Backstory: in additional to offsite/cloud, I maintain two local copies of captures: one on a NAS and the other on a local PC. PC copy is NTFS on high quality drives (WD Blacks or Red Pros or Seagate Exos X-series) and the NAS was ZFS with duplication for some years then later migrated to Stablebit Drivepool running on high reliability drives (Red Pro, Ironwolf Pro or Exos X.) In short, all fairly robust, quality hardware and software. I typically capture on one PC then, post-capture, copy the file(s) to these two remote destinations. I use BeyondCompare to regularly compare directory trees between the two systems to keep things in sync, but I generally have not done bit-level comparisons.... there is on the order of 30+TB worth of captures so bit-level would take forever!
I had to do some data migration recently so I decided to do some bit-level compares for the first time in a long while before moving data. To my surprise, across about 12TB that I compared between the two systems, two files showed up with a single bit difference between copies. One is a 47GB SD DV capture, the other is a 209GB huffyuv file. In both cases a single bit is flipped and I don't have a good way to check offhand which is the 'good' file. I can pull down the cloud copy but given the sizes... ugh. I know where in each file the flip has occurred, so I'm going to try arithmetic + virtualdub to see if I can hone in on the frame in each file where the error occurred--hopefully it'll manifest as some corruption.
Interestingly, both files were captured in early 2013, within a couple of months of each other.

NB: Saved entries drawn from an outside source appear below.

Lemma AddUnschedulable_inv p q cycle now :
  let q' := set_Timestamp q now in
  queue_inv p → name_ok (qpi_Pod q) → ref_ok p q →
  ∃ p' ok, AddUnschedulableIfNotPresent initial maximum p q cycle now = (p', ok) ∧ queue_inv p' ∧
    (ok = true ↔ place_of p (qpi_Pod q) = None) ∧ (ok = false → p' = p) ∧
    active p' = active p ∧
    (ok = true →
      backoff p' = (if cycle <=? moveRequestCycle p then <[K (qpi_Pod q) := q']> (backoff p) else backoff p) ∧
      unsched p' = (if cycle <=? moveRequestCycle p then unsched p else <[F (qpi_Pod q) := q']> (unsched p))) ∧
    schedulingCycle p' = schedulingCycle p ∧ moveRequestCycle p' = moveRequestCycle p ∧ closed p' = closed p.
Proof.
  intros q' [[Ha Hb Hm Hmet Hcy Hn Hr] Hc] Hok Href. unfold AddUnschedulableIfNotPresent, us_get.
  rewrite !exists_in_spec. pose proof (place_of_None p (qpi_Pod q)) as Hpl.
  destruct (decide (place_of p (qpi_Pod q) = None)) as [Hnone|Hsome].
  2: { exists p, false. split; [|by split_and!]. repeat case_bool_decide; try done. exfalso.
       apply Hsome, Hpl. split_and!; by apply eq_None_not_Some. }
  pose proof Hnone as (H1 & H2 & H3)%Hpl. clear Hpl. rewrite H1, H2, H3.
  rewrite !bool_decide_false by (by intros [? ?]).
  destruct (npm_add_wf (nominator p) (qpi_ref q, qpi_PodInfo q) EmptyString Hn) as [Hn' _].
  destruct (Z.leb_spec cycle (moveRequestCycle p)).
  - fold q'. destruct (backoff_Add (podBackoffQ p) q' Hb) as (b' & -> & Hb' & Hcb).
    eexists _, true. split; [done|]. qsimpl. split; [split; [split; qsimpl|]; try done|by split_and!].
    + rewrite Hcb. by apply (maps_inv_backoff _ _ _ q').
    + eapply (refs_inv_step p); [done|exact Href|]. solve_copies.
  - eexists _, true. split; [done|]. qsimpl. split; [split; [split; qsimpl|]; try done|by split_and!].
    + by apply (maps_inv_unsched _ _ _ q').
    + by apply us_add_metric.
    + eapply (refs_inv_step p); [done|exact Href|]. solve_copies.
Qed.

(** ** Moving pods *)

Definition movable (event : string) (q : QueuedPodInfo) : bool :=
  (size (UnschedulablePlugins q) =? 0)%nat || podMatchesEvent clusterEventMap q event.

Definition target (now : Z) (q : QueuedPodInfo) : place :=
  if isPodBackingoff initial maximum q now then Backoff else Active.

(** The other fields. *)
Definition same_rest (p p' : PriorityQueue) : Prop :=
  schedulingCycle p' = schedulingCycle p ∧ moveRequestCycle p' = moveRequestCycle p ∧
  closed p' = closed p ∧ pcond p' = pcond p ∧ nominator p' = nominator p.

Lemma move_pod_spec event now p moved q :
  queue_core p → unsched p !! F (qpi_Pod q) = Some q →
  let '(p', moved') := move_pod lessFn initial maximum clusterEventMap event now (p, moved) q in
  queue_core p' ∧ same_rest p p' ∧ moved' = moved || movable event q ∧
  unsched p' = (if movable event q then delete (F (qpi_Pod q)) (unsched p) else unsched p) ∧
  (movable event q = false → p' = p) ∧
  ∀ x, name_ok x → place_of p' x =
    if decide (same x (qpi_Pod q)) then Some (if movable event q then target now q else Unschedulable, q)
    else place_of p x.
Proof.
  intros [Ha Hb Hm Hmet Hcy Hn Hr] Hq. pose proof (mi_names _ _ _ Hm _ q (or_intror (or_intror Hq))) as Hok.
  assert (active p !! K (qpi_Pod q) = None ∧ backoff p !! K (qpi_Pod q) = None) as [Hqa Hqb].
  { destruct (mi_disj _ _ _ Hm (qpi_Pod q) Hok) as [H1 H2].
    split; apply eq_None_not_Some; intros Hs; [apply H1 in Hs as [_ Hs]|apply H2 in Hs]; congruence. }
  assert (maps_inv (active p) (backoff p) (delete (F (qpi_Pod q)) (unsched p))) as Hm'.
  { eapply maps_inv_sub; [done|done|done|apply delete_subseteq]. }
  assert (∀ x, name_ok x → same x (qpi_Pod q) → K x = K (qpi_Pod q) ∧ F x = F (qpi_Pod q)) as Hsame.
  { intros x Hx Hs. split; [by apply key_same|by apply full_name_same]. }
  unfold move_pod. replace (negb (size (UnschedulablePlugins q) =? 0)%nat && negb (podMatchesEvent clusterEventMap q event))
    with (negb (movable event q)) by (unfold movable; by rewrite negb_orb).
  destruct (movable event q); simpl negb; cbv iota.
  2: { rewrite orb_false_r. split_and!; try done. intros x Hx. case_decide as Hs; [|done].
       destruct (Hsame x Hx Hs) as [H1 H2]. unfold place_of. by rewrite H1, H2, Hqa, Hqb, Hq. }
  rewrite orb_true_r. unfold target. destruct (isPodBackingoff initial maximum q now).
  - destruct (backoff_Add (podBackoffQ p) q Hb) as (b' & -> & Hb' & Hcb). qsimpl.
    split; [split; qsimpl; try done|split_and!; try done].
    + rewrite Hcb. apply (maps_inv_backoff _ _ _ q); [done|done|done|apply lookup_delete_eq].
    + by apply us_delete_metric.
    + eapply (refs_inv_step p _ (qpi_ref q) (pod_UID (qpi_Pod q))); [done| |solve_copies].
      intros u Hu. eapply Hr; [exact Hu|]. right. right. left. by exists (F (qpi_Pod q)), q.
    + intros x Hx. unfold place_of. qsimpl. rewrite Hcb, insert_key by done. cbn [us_delete podInfoMap].
      rewrite delete_full by done. destruct (decide (same x (qpi_Pod q))) as [Hs|Hs]; [|done].
      destruct (Hsame x Hx Hs) as [H1 H2]. by rewrite H1, Hqa.
  - destruct (active_Add (activeQ p) q Ha) as (h' & -> & Ha' & Hca). qsimpl.
    split; [split; qsimpl; try done|split_and!; try done].
    + rewrite Hca. apply (maps_inv_active _ _ _ q); [done|done|done|apply lookup_delete_eq].
    + by apply us_delete_metric.
    + eapply (refs_inv_step p _ (qpi_ref q) (pod_UID (qpi_Pod q))); [done| |solve_copies].
      intros u Hu. eapply Hr; [exact Hu|]. right. right. left. by exists (F (qpi_Pod q)), q.
    + intros x Hx. unfold place_of. qsimpl. rewrite Hca, insert_key by done. cbn [us_delete podInfoMap].
      rewrite delete_full by done. by destruct (decide (same x (qpi_Pod q))).
Qed.

(** The pod of that name in a list. *)
Definition find_pod (x : Pod) (l : list QueuedPodInfo) : option QueuedPodInfo :=
  List.find (λ q, bool_decide (same x (qpi_Pod q))) l.

Lemma find_pod_cons x q l :
  find_pod x (q :: l) = if decide (same x (qpi_Pod q)) then Some q else find_pod x l.
Proof. unfold find_pod. simpl. case_decide; [by rewrite bool_decide_true|by rewrite bool_decide_false]. Qed.

Lemma find_pod_None x l : (∀ q, q ∈ l → ¬ same x (qpi_Pod q)) → find_pod x l = None.
Proof.
  induction l as [|q l IH]; intros H; [done|]. rewrite find_pod_cons, decide_False by (apply H; by left).
  apply IH. intros q' Hq'. apply H. by right.
Qed.

Lemma same_rest_trans p1 p2 p3 : same_rest p1 p2 → same_rest p2 p3 → same_rest p1 p3.
Proof. unfold same_rest. intros (?&?&?&?&?) (?&?&?&?&?). split_and!; congruence. Qed.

While I need to do the post-mortem on how this occurred in the first place, and put in measures to ensure it doesn't happen again, what I'd like to know is whether there is an automated test mechanism I can run against captures, that is codec aware, to detect corruption issues. Similar to using 7-zip to test an archive. Since I often capture but do not post-process (unless there's an immediate need to) I'm counting on the integrity of these files both at capture-time and during deep storage. Not having an action in my workflow to verify integrity (both post-capture and routinely as part of long-term storage) is a big hole in my workflow. Tools that can help with this would be useful!
+ Reply to Thread
Results 1 to 5 of 5
I use Multipar, which is a frontend to handle PAR2 files. PAR2 can both check to see if any bits have changed since you first created the PAR2. And at the cost of using up more storage, it can fix damaged files with repair blocks. One repair block can be used to fix one damaged block of the original file. You can tell the program how big or small you want the blocks, with big blocks being more efficient but are not good for random damage throughout a file.
I normally put as much as I can on a BD-R, then for the remaining 200MB I just fill it will PAR2 data. Which will cover the data should some minor problems arise in the future.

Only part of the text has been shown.